Problem description: Search the records for the string "HostPort", then copy each line that has it.

(Saved data entries)
(** X4.  When the connection loop has connected and a later step fails (the
    [sql.Open] for the migrations, [goose.SetDialect], or a migration), the
    test is failed by [require.NoError] and the function itself makes no
    [ContainerStop] request: stopping the container is left to the clean-up
    and the watchdog, which are registered. *)
Theorem late_failure_leaves_stop_to_cleanup pkg o ulid cont p0 k m w :
  discovers o ulid cont p0 →
  (k ≤ length (nextBackOffs o retryBudget))%nat →
  (∀ j, (j < k)%nat → is_Some (attempt o (opens w + j)%nat)) →
  attempt o (opens w + k)%nat = None →
  is_Some (sqlOpen o (S (opens w + k)))
  ∨ is_Some (gooseSetDialect o)
  ∨ Exists (λ v, is_Some (migrationRuns o v)) (unapplied pkg w) →
  ∃ e w',
    RunMySQLTestContainer pkg o m w = (Failed (NoErrorFailed e ""), w')
    ∧ stops w' = stops w
    ∧ cleanups w' = cleanups w ++ [cleanupStop cont]
    ∧ goroutines w' = goroutines w ++ [expireWatchdog cont].
Proof.
  intros Hdisc Hk Hbefore Hconn Hlate.
  destruct (run_connected pkg o ulid cont p0 k m w Hdisc Hk Hbefore Hconn)
    as (w1 & Hc & Hg & Hs & Ha & Ho & Hh & Hrun).
  destruct (migrate_cases pkg o (length (heap w)) (connectionURI (HostPort p0)) w1)
    as (r & w' & Hm & Hh' & Hc' & Hg' & Hs' & Hr).
  rewrite Hrun, Hm. destruct r as [c|f].
  - exfalso. destruct Hr as (_ & Hopen & Hdial & Hmig). rewrite Ho in Hopen.
    rewrite Ha in Hmig.
    destruct Hlate as [[? Hl]|[[? Hl]|Hl]]; [congruence|congruence|].
    apply Exists_exists in Hl as (v & Hv & [e He]).
    rewrite Forall_forall in Hmig. specialize (Hmig v Hv). congruence.
  - destruct Hr as (e & -> & _). exists e, w'.
    split; [done|]. split; [congruence|]. split; congruence.
Qed.

Lemma late_failure_leaves_stop_to_cleanup_witness :
  ∃ e w',
    RunMySQLTestContainer samplePackage brokenScript 0%nat newTest
      = (Failed (NoErrorFailed e ""), w')
    ∧ stops w' = stops newTest
    ∧ cleanups w' = cleanups newTest ++ [cleanupStop "c0ffee"]
    ∧ goroutines w' = goroutines newTest ++ [expireWatchdog "c0ffee"].
Proof.
  apply (late_failure_leaves_stop_to_cleanup samplePackage brokenScript
           "01H" "c0ffee" samplePort 0%nat 0%nat newTest).
  - split; [by split|]. by eexists _, _.
  - cbn. lia.
  - intros j Hj. lia.
  - reflexivity.
  - right. right. vm_compute. right. left. eauto.
Defined.



(** X6.  On the timeout path the container is asked to stop twice.  The run
    ends with the stop of line 148 and reports the error of the last attempt
    (or the failure of that stop); the clean-up it registered then sends a
    second [ContainerStop], again with the 5-second timeout, and returns
    normally when the daemon answers that one with nil or not-found. *)
Theorem timeout_then_cleanup_stops_twice pkg o ulid cont p0 m w :
  discovers o ulid cont p0 →
  neverConnects o (opens w) →
  ∃ e evs w' res,
    attempt o (opens w + length (nextBackOffs o retryBudget))%nat = Some e
    ∧ RunMySQLTestContainer pkg o m w
        = (Failed (Fatalf (reported o (stops w)
                             ("failed to connect to mysql container: "
                              +:+ errorText e))), w')
    ∧ cleanups w' = cleanups w ++ [cleanupStop cont]
    ∧ runTask pkg o (cleanupStop cont) w'
        = (res, stopped cont (Some (5 * Second)) w')
    ∧ Forall (polls (connectionURI (HostPort p0))) evs
    ∧ trace (stopped cont (Some (5 * Second)) w') =
        trace w ++ provisioning ulid cont ++ evs
        ++ [ContainerStop cont (Some (5 * Second));
            ContainerStop cont (Some (5 * Second))]
    ∧ (stopTolerated o (S (stops w)) → res = Ok tt).
Proof.
  intros Hdisc Hnever.
  destruct (run_discovered pkg o ulid cont p0 m w Hdisc)
    as (k & w1 & Hk & _ & Hlast & (evs & Ht & Hevs & _) & Hc & _ & Hs & _ & _ & _ & Hrun).
  specialize (Hlast (Hnever k Hk)). subst k.
  destruct (Hnever _ Hk) as [e He]. rewrite He in Hrun.
  eexists e, evs, _, _. split; [done|]. split; [exact Hrun|].
  split; [cbn [stopped cleanups]; exact Hc|].
  cbn [runTask]. split; [apply stopContainer_spec|].
  split; [done|]. cbn [stopped trace stops]. rewrite Hs.
  split; [by rewrite Ht, <- !app_assoc|].
  by intros [->|(e' & -> & ->)].
Qed.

Output for this task:
  destruct (migrate_cases pkg o (length (heap w)) (connectionURI (HostPort p0)) w1)
    ∧ Forall (polls (connectionURI (HostPort p0))) evs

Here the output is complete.